### Work required
Take the lines below beginning at the line that has "apply visit_create_table_ok in" and stopping after the line that has "(truthy (opt_row_format table)).", and print them exactly as they are, with no other lines.

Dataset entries
################

Lemma prefix_append (a b : string) : String.prefix a (a ++ b) = true.
Proof.
  induction a as [|x a IH]; simpl.
  - now destruct b.
  - destruct (ascii_dec x x) as [_|n]; [exact IH | congruence].
Qed.

Lemma prefix_split (a s : string) :
  String.prefix a s = true -> s = a ++ Re.drop (String.length a) s.
Proof.
  revert s; induction a as [|x a IH]; intros s H; simpl in *.
  - now destruct s.
  - destruct s as [|y s]; simpl in H; [discriminate|].
    revert H; destruct (ascii_dec x y) as [->|]; intros H; [|discriminate].
    simpl. f_equal. now apply IH.
Qed.

Lemma drop_append (a b : string) : Re.drop (String.length a) (a ++ b) = b.
Proof. induction a as [|x a IH]; simpl; [now destruct b | exact IH]. Qed.

Lemma substring_append (a b : string) :
  String.substring 0 (String.length a) (a ++ b) = a.
Proof.
  induction a as [|x a IH]; simpl.
  - now destruct b.
  - now rewrite IH.
Qed.

Lemma substring_whole (a : string) :
  String.substring 0 (String.length a) a = a.
Proof. induction a as [|x a IH]; simpl; [reflexivity | now rewrite IH]. Qed.

Lemma contains_prefix (a s : string) :
  String.prefix a s = true -> contains a s = true.
Proof. intros H. destruct s; cbn [contains]; now rewrite H. Qed.

(** [sub in s] holds of every text built around [sub]. *)
Lemma contains_infix (pre sub post : string) :
  contains sub (pre ++ sub ++ post) = true.
Proof.
  induction pre as [|x pre IH].
  - cbn [append]. apply contains_prefix, prefix_append.
  - cbn [append contains]. rewrite IH. apply orb_true_r.
Qed.

Lemma contains_at (pre post sub s : string) :
  s = pre ++ sub ++ post -> contains sub s = true.
Proof. intros ->. apply contains_infix. Qed.

Lemma contains_split (sub s : string) :
  contains sub s = true -> exists pre post, s = pre ++ sub ++ post.
Proof.
  induction s as [|x s IH]; cbn [contains]; intros H.
  - rewrite orb_false_r in H. apply prefix_split in H.
    now exists "", (Re.drop (String.length sub) "").
  - apply orb_true_iff in H as [H|H].
    + apply prefix_split in H.
      now exists "", (Re.drop (String.length sub) (String x s)).
    + destruct (IH H) as (pre & post & ->).
      now exists (String x pre), post.
Qed.

Create Rewrite HintDb str.
#[local] Hint Rewrite append_assoc append_nil_r : str.

Ltac str_norm :=
  unfold LF, TAB, DQ;
  repeat (progress (autorewrite with str; cbn [append])).

(** ** The column lists *)

Section ColumnLists.

Context {tk : Toolkit}.
Import AthenaDDLCompiler.

Lemma visit_create_column_shown (c : Column) (r : option string) :
  visit_create_column c = Ok r ->
  if column_system c then r = None
  else r = Some (spec_text c) /\ get_column_specification c = Ok (spec_text c).
Proof.
  unfold visit_create_column, spec_text.
  destruct (column_system c); [now intros [= <-]|].
  destruct (get_column_specification c) as [s|e]; simpl; [|discriminate].
  now intros [= <-].
Qed.

Lemma _get_columns_specs_loop_spec (description : string) (p : bool) :
  forall (columns : list Column) (text separator out : string),
    _get_columns_specs_loop description p columns text separator = Ok out ->
    out = text ++ column_lines separator
                    (List.map spec_text (shown_columns p columns))
    /\ Forall (fun c => get_column_specification c = Ok (spec_text c))
              (shown_columns p columns).
Proof.
  induction columns as [|c columns IH]; intros text separator out H.
  - simpl in *. injection H as <-. now rewrite append_nil_r.
  - cbn [_get_columns_specs_loop] in H. unfold shown_columns. cbn [filter].
    destruct (Bool.eqb (column_partition c) p); cbn [negb andb] in *.
    + destruct (visit_create_column c) as [[processed|]|e] eqn:E.
      * apply visit_create_column_shown in E.
        destruct (column_system c); [discriminate|]. destruct E as [[= ->] E].
        cbn [negb List.map column_lines].
        apply IH in H as [-> F]. split; [|now constructor].
        fold (shown_columns p columns). now str_norm.
      * apply visit_create_column_shown in E.
        destruct (column_system c); [|now destruct E].
        cbn [negb]. now apply IH.
      * now destruct e.
    + now apply IH.
Qed.

Lemma column_lines_empty (separator : string) (specs : list string) :
  String.eqb (column_lines LF specs) "" = true -> specs = [].
Proof. destruct specs; [reflexivity | discriminate]. Qed.

(** A compilation that succeeds, clause by clause. *)
Lemma post_create_table_ok (table : Table) (text : string) (table' : Table) :
  post_create_table table = Ok (text, table') ->
  exists location properties,
    Forall (fun c => get_column_specification c = Ok (spec_text c))
           (shown_columns true (table_columns table))
    /\ require_location table = Ok location
    /\ resolve_tblproperties table (resolve_stored_as table) = Ok properties
    /\ table' = (if snd (local_tblproperties table)
                 then set_tblproperties table properties else table)
    /\ text = comment_clause table
              ++ partitioned_by_clause
                   (List.map spec_text
                             (shown_columns true (table_columns table)))
              ++ row_format_clause table
              ++ "STORED AS " ++ resolve_stored_as table ++ LF
              ++ "LOCATION '" ++ location ++ "'" ++ LF
              ++ tblproperties_clause properties.
Proof.
  unfold post_create_table, _get_columns_specs.
  destruct (_get_columns_specs_loop _ _ _ _ _) as [pspecs|] eqn:P;
    [|discriminate].
  apply _get_columns_specs_loop_spec in P as [-> F]. cbn [bind].
  destruct (require_location table) as [location|]; [|discriminate].
  cbn [bind].
  destruct (resolve_tblproperties _ _) as [properties|]; [|discriminate].
  cbn [bind]. intros [= <- <-]. exists location, properties.
  repeat split; try assumption.
  unfold comment_clause, partitioned_by_clause, row_format_clause,
    tblproperties_clause, _escape_comment, _format_tblproperties.
  destruct (shown_columns true (table_columns table)) as [|c l];
    destruct (truthy (table_comment table));
    destruct (truthy (opt_row_format table));
    destruct properties;
    unfold LF, TAB;
    cbn [List.map column_lines String.eqb negb append]; str_norm;
    reflexivity.
Qed.

Lemma visit_create_table_ok (table : Table) (text : string) (table' : Table) :
  visit_create_table table = Ok (text, table') ->
  exists post,
    Forall (fun c => get_column_specification c = Ok (spec_text c))
           (shown_columns false (table_columns table))
    /\ post_create_table table = Ok (post, table')
    /\ text = LF ++ "CREATE EXTERNAL TABLE "
              ++ format_table (table_schema table) (table_name table) ++ " ("
              ++ column_lines LF
                   (List.map spec_text
                             (shown_columns false (table_columns table)))
              ++ LF ++ ")" ++ LF ++ post ++ LF ++ LF.
Proof.
  unfold visit_create_table, _get_columns_specs.
  destruct (_get_columns_specs_loop _ _ _ _ _) as [specs|] eqn:P;
    [|discriminate].
  apply _get_columns_specs_loop_spec in P as [-> F]. cbn [bind].
  destruct (post_create_table table) as [[post t']|]; [|discriminate].
  cbn [bind fst snd]. intros [= <- <-]. exists post.
  repeat split; try assumption. unfold LF. str_norm. reflexivity.
Qed.

Lemma compile_ok (table : Table) (sql : string) (table' : Table) :
  compile table = (Ok sql, table') ->
  visit_create_table table = Ok (sql, table').
Proof.
  unfold compile. destruct (visit_create_table table) as [[text t]|e].
  - now intros [= <- <-].
  - discriminate.
Qed.

Lemma shown_columns_flag (p : bool) (columns : list Column) (c : Column) :
  In c (shown_columns p columns) -> column_partition c = p.
Proof.
  unfold shown_columns. rewrite filter_In. intros [_ H].
  apply andb_true_iff in H as [H _]. now apply eqb_prop.
Qed.

(** C1: a compilation that succeeds puts the columns whose partition flag
    is unset into the parenthesized column list and the columns whose flag
    is set into the PARTITIONED BY clause, each group in declaration order
    (the order [filter] keeps), and no column is in both groups. *)
Theorem columns_split_by_partition_flag
    (table : Table) (sql : string) (table' : Table) :
  compile table = (Ok sql, table') ->
  let regular := shown_columns false (table_columns table) in
  let partition := shown_columns true (table_columns table) in
  Forall (fun c => get_column_specification c = Ok (spec_text c))
         (regular ++ partition)
  /\ (forall c, In c regular -> column_partition c = false /\ ~ In c partition)
  /\ (forall c, In c partition -> column_partition c = true /\ ~ In c regular)
  /\ exists rest,
       String.prefix "ROW FORMAT " rest || String.prefix "STORED AS " rest = true
       /\ sql = LF ++ "CREATE EXTERNAL TABLE "
              ++ format_table (table_schema table) (table_name table) ++ " ("
                ++ column_lines LF (List.map spec_text regular)
                ++ LF ++ ")" ++ LF
                ++ comment_clause table
                ++ partitioned_by_clause (List.map spec_text partition)
                ++ rest.
Proof.
  intros H regular partition. apply compile_ok in H.
  apply visit_create_table_ok in H as (post & Freg & Hpost & ->).
  apply post_create_table_ok in Hpost
    as (location & properties & Fpart & _ & _ & _ & ->).
  split; [apply Forall_app; now split|].
  split; [|split].
  - intros c Hc. pose proof (shown_columns_flag _ _ _ Hc) as E.
    split; [exact E|]. intros Hp. apply shown_columns_flag in Hp. congruence.
  - intros c Hc. pose proof (shown_columns_flag _ _ _ Hc) as E.
    split; [exact E|]. intros Hp. apply shown_columns_flag in Hp. congruence.
  - exists (row_format_clause table
            ++ "STORED AS " ++ resolve_stored_as table ++ LF
            ++ "LOCATION '" ++ location ++ "'" ++ LF
            ++ tblproperties_clause properties ++ LF ++ LF).
    split.
    + unfold row_format_clause. destruct (truthy (opt_row_format table)).
      * apply orb_true_iff; left. rewrite !append_assoc.
        exact (prefix_append "ROW FORMAT " _).
      * apply orb_true_iff; right. exact (prefix_append "STORED AS " _).
    + fold regular partition. now str_norm.
Qed.

End ColumnLists.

################

### Solution for this exercise
  apply visit_create_table_ok in H as (post & Freg & Hpost & ->).
  apply post_create_table_ok in Hpost
    as (location & properties & Fpart & _ & _ & _ & ->).
  split; [apply Forall_app; now split|].
  split; [|split].
  - intros c Hc. pose proof (shown_columns_flag _ _ _ Hc) as E.
    split; [exact E|]. intros Hp. apply shown_columns_flag in Hp. congruence.
  - intros c Hc. pose proof (shown_columns_flag _ _ _ Hc) as E.
    split; [exact E|]. intros Hp. apply shown_columns_flag in Hp. congruence.
  - exists (row_format_clause table
            ++ "STORED AS " ++ resolve_stored_as table ++ LF
            ++ "LOCATION '" ++ location ++ "'" ++ LF
            ++ tblproperties_clause properties ++ LF ++ LF).
    split.
    + unfold row_format_clause. destruct (truthy (opt_row_format table)).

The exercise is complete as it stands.